> _The problem_
From the data below, return all lines holding the string "specification".

Start of Block

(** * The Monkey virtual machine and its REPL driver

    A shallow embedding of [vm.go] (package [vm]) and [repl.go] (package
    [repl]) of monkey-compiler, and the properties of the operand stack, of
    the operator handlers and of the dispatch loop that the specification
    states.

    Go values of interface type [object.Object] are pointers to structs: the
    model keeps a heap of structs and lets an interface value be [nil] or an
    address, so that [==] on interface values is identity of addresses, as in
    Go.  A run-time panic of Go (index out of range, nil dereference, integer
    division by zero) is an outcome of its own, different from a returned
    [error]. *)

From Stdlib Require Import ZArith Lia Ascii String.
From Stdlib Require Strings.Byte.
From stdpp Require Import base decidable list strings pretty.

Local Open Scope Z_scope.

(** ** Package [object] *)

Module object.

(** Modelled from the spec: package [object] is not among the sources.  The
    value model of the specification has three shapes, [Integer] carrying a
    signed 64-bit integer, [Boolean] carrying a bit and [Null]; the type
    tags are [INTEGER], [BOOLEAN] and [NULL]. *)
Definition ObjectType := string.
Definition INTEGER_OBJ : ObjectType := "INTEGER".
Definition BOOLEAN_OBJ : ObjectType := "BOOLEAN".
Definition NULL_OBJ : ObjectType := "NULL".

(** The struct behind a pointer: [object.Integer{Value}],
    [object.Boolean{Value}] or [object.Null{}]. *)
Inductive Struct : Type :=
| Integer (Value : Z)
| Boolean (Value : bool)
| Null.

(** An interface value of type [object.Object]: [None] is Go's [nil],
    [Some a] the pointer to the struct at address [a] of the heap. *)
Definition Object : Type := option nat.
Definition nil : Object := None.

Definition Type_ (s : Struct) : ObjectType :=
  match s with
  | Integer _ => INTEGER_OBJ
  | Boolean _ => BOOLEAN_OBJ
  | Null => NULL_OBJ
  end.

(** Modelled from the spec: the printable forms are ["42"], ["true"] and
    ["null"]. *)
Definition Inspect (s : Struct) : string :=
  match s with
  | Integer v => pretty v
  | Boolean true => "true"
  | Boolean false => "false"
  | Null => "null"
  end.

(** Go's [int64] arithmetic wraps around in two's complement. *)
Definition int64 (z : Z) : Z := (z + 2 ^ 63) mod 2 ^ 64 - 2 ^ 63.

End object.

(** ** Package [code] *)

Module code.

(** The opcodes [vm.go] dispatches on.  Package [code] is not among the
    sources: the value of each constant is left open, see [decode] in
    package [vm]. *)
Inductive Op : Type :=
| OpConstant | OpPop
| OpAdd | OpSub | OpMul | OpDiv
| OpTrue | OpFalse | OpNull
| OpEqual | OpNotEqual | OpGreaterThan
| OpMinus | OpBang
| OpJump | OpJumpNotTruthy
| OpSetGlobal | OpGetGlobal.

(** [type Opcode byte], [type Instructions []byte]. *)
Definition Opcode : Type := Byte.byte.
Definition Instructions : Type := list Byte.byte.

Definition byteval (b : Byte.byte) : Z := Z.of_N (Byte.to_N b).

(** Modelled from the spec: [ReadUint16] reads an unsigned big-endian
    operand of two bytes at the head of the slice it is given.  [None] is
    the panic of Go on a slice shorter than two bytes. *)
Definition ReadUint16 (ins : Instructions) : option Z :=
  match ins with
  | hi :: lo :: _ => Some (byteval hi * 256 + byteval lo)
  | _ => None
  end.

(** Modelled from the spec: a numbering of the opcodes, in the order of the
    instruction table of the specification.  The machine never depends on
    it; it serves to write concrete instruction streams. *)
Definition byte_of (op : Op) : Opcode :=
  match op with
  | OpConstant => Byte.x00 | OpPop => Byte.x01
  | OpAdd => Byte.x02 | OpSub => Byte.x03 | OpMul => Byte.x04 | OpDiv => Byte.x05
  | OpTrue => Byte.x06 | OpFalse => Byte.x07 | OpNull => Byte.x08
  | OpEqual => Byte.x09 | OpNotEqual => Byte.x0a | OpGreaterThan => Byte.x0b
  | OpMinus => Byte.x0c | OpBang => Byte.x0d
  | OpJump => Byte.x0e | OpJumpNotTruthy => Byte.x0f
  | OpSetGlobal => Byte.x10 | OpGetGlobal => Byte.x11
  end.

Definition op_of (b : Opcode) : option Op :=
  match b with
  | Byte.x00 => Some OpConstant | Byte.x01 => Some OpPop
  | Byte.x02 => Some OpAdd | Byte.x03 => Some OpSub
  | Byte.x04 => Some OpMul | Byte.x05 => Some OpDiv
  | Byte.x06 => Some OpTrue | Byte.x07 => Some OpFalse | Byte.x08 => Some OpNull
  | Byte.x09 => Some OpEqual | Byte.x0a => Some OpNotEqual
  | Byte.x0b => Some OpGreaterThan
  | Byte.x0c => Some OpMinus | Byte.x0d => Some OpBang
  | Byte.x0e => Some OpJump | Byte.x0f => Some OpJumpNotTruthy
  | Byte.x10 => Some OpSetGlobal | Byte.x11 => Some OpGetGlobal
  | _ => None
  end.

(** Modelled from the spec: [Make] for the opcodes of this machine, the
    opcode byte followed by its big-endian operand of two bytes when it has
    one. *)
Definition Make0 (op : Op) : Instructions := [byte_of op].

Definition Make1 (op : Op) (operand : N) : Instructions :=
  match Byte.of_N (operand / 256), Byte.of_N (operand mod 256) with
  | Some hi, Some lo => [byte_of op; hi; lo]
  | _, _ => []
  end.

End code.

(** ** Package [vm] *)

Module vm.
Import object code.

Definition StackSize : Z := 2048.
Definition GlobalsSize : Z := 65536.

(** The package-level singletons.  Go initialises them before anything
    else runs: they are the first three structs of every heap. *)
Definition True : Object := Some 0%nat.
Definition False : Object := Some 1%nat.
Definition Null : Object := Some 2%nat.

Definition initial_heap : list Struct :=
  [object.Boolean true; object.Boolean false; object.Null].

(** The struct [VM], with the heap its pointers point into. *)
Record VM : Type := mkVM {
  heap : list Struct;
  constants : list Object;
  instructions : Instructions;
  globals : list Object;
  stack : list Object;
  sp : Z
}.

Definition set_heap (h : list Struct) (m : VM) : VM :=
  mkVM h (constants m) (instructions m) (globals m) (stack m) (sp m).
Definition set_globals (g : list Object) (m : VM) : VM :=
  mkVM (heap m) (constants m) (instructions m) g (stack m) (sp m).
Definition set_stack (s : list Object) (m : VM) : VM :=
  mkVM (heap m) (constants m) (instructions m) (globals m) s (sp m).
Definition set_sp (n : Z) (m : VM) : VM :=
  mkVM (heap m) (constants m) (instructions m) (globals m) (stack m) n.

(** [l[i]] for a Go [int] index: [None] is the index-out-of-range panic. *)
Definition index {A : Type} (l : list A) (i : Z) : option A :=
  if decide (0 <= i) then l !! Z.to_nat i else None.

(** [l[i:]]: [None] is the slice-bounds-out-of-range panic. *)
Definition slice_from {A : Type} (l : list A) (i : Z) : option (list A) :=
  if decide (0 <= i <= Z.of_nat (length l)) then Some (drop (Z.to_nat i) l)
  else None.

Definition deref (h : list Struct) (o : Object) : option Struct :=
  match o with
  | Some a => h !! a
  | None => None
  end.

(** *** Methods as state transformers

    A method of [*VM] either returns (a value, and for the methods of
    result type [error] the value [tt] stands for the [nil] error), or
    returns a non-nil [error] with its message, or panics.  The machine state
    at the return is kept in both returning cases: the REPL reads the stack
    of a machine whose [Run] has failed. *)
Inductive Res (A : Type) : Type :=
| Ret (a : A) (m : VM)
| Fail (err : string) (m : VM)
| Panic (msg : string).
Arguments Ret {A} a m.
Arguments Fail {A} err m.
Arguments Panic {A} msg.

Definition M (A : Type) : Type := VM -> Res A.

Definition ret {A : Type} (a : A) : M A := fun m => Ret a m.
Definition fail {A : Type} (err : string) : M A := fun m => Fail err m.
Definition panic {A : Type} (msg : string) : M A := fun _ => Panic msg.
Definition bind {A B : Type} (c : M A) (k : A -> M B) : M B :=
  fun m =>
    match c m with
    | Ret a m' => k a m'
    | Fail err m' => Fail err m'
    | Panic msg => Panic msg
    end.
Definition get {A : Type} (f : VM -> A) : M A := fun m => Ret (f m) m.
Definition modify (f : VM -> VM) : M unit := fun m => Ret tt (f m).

End of Block

> _Answer box_
    the operator handlers and of the dispatch loop that the specification
    value model of the specification has three shapes, [Integer] carrying a
    instruction table of the specification.  The machine never depends on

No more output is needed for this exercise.